-- Records for processing --
(* ===== verification/Mmap.v ===== *)
(** * Address spaces and their system calls (kernel/mm/vma.c)

    The second half of vma.c: creation, destruction and copying of address
    spaces, and the system calls mmap, munmap, mprotect, msync and brk.  They
    change the areas of the current process ([Vma]) and the mappings behind
    them ([Vmm]), so they run on the [machine] of [Demand].

    Page loops are [for (a = lo; a < hi; a += PAGE_SIZE)] on 32-bit addresses;
    [None] is a loop that wraps around and so never ends. *)

From Stdlib Require Import Sorted.
From S2P Require Import Prelude PageAlloc Dll Vmm Vma PageCache Swap Demand.

Definition PROT_READ : Z := 0x1.
Definition PROT_WRITE : Z := 0x2.
Definition PROT_EXEC : Z := 0x4.
Definition MAP_SHARED : Z := 0x01.
Definition MAP_PRIVATE : Z := 0x02.
Definition MAP_FIXED : Z := 0x10.
Definition MAP_ANONYMOUS : Z := 0x20.
Definition MAP_LOCKED : Z := 0x200.
Definition MAP_STACK : Z := 0x400.
Definition MAP_FAILED : Z := 0xFFFFFFFF.

(** [(x + PAGE_SIZE - 1) & ~(PAGE_SIZE - 1)] and [x & ~(PAGE_SIZE - 1)] *)
Definition page_up (x : Z) : Z := andn32 (u32 (x + PAGE_SIZE - 1)) (PAGE_SIZE - 1).
Definition page_down (x : Z) : Z := andn32 x (PAGE_SIZE - 1).

Fixpoint page_loop {A} (fuel : nat) (a hi : Z) (body : Z → A → option A) (s : A) : option A :=
  if a <? hi then
    match fuel with
    | O => None
    | S fuel' => s ← body a s; page_loop fuel' (u32 (a + PAGE_SIZE)) hi body s
    end
  else Some s.

Definition for_pages {A} (lo hi : Z) (body : Z → A → option A) (s : A) : option A :=
  page_loop (Z.to_nat ((hi - lo) / PAGE_SIZE + 1)) lo hi body s.

Section operations.
Context {S : Type} `{PageAllocator S}.

(** ** Address spaces *)

(** [for (int i = 768; i < 1024; i++) pd[i] = kernel_pd[i];] *)
Definition share_kernel (pd : Z) (v : vmm_state S) : vmm_state S :=
  iter_up (Z.to_nat 256) 768 (fun i v => set_entry pd i (entry v kernel_directory i) v) v.

Definition mm_create (m : machine S) : ptr * machine S :=
  let '(mm, st) := mm_alloc (vas m) in
  let m := m⟦vas := st⟧ in
  match mm with
  | None => (None, m)
  | Some k =>
      let '(phys, m) := take_page m in
      let m := m⟦vas ::= upd_mm k (fun x => x⟦page_directory := phys⟧)⟧ in
      if phys =? 0 then (None, m⟦vas ::= mm_free_struct k⟧)
      else
        let m := zero_page phys m in
        (Some k, m⟦vm ::= share_kernel phys⟧)
  end.

(** The body of the page loop of [mm_destroy]. *)
Definition drop_page (a : Z) (m : machine S) : option (machine S) :=
  let phys := vmm_virt_to_phys a (vm m) in
  if truth phys then give_page phys m⟦vm ::= vmm_unmap_page a⟧ else Some m.

(** [while (vma)] of [mm_destroy]. *)
Fixpoint destroy_areas (fuel : nat) (v : ptr) (m : machine S) : option (machine S) :=
  match v with
  | None => Some m
  | Some x =>
      let next := vm_next (vma_at (vas m) x) in
      m ← for_pages (vm_start (vma_at (vas m) x)) (vm_end (vma_at (vas m) x)) drop_page m;
      let m := m⟦vas ::= vma_destroy x⟧ in
      match fuel with
      | O => None
      | Datatypes.S fuel' => destroy_areas fuel' next m
      end
  end.

Definition mm_destroy (k : Z) (m : machine S) : option (machine S) :=
  m ← destroy_areas walk_bound (vmas (mm_at (vas m) k)) m;
  m ← (if truth (page_directory (mm_at (vas m) k)) then give_page (page_directory (mm_at (vas m) k)) m
       else Some m);
  Some m⟦vas ::= mm_free_struct k⟧.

-- Activity --
Only the lines from the one containing "if a <? hi then" through the end of the entries above should be written out, exactly and in full.

-- Answer box --
  if a <? hi then
    match fuel with
    | O => None
    | S fuel' => s ← body a s; page_loop fuel' (u32 (a + PAGE_SIZE)) hi body s
    end
  else Some s.

Definition for_pages {A} (lo hi : Z) (body : Z → A → option A) (s : A) : option A :=
  page_loop (Z.to_nat ((hi - lo) / PAGE_SIZE + 1)) lo hi body s.

Section operations.
Context {S : Type} `{PageAllocator S}.

(** ** Address spaces *)

(** [for (int i = 768; i < 1024; i++) pd[i] = kernel_pd[i];] *)
Definition share_kernel (pd : Z) (v : vmm_state S) : vmm_state S :=
  iter_up (Z.to_nat 256) 768 (fun i v => set_entry pd i (entry v kernel_directory i) v) v.

Definition mm_create (m : machine S) : ptr * machine S :=
  let '(mm, st) := mm_alloc (vas m) in
  let m := m⟦vas := st⟧ in
  match mm with
  | None => (None, m)
  | Some k =>
      let '(phys, m) := take_page m in
      let m := m⟦vas ::= upd_mm k (fun x => x⟦page_directory := phys⟧)⟧ in
      if phys =? 0 then (None, m⟦vas ::= mm_free_struct k⟧)
      else
        let m := zero_page phys m in
        (Some k, m⟦vm ::= share_kernel phys⟧)
  end.

(** The body of the page loop of [mm_destroy]. *)
Definition drop_page (a : Z) (m : machine S) : option (machine S) :=
  let phys := vmm_virt_to_phys a (vm m) in
  if truth phys then give_page phys m⟦vm ::= vmm_unmap_page a⟧ else Some m.

(** [while (vma)] of [mm_destroy]. *)
Fixpoint destroy_areas (fuel : nat) (v : ptr) (m : machine S) : option (machine S) :=
  match v with
  | None => Some m
  | Some x =>
      let next := vm_next (vma_at (vas m) x) in
      m ← for_pages (vm_start (vma_at (vas m) x)) (vm_end (vma_at (vas m) x)) drop_page m;
      let m := m⟦vas ::= vma_destroy x⟧ in
      match fuel with
      | O => None
      | Datatypes.S fuel' => destroy_areas fuel' next m
      end
  end.

Definition mm_destroy (k : Z) (m : machine S) : option (machine S) :=
  m ← destroy_areas walk_bound (vmas (mm_at (vas m) k)) m;
  m ← (if truth (page_directory (mm_at (vas m) k)) then give_page (page_directory (mm_at (vas m) k)) m
       else Some m);
  Some m⟦vas ::= mm_free_struct k⟧.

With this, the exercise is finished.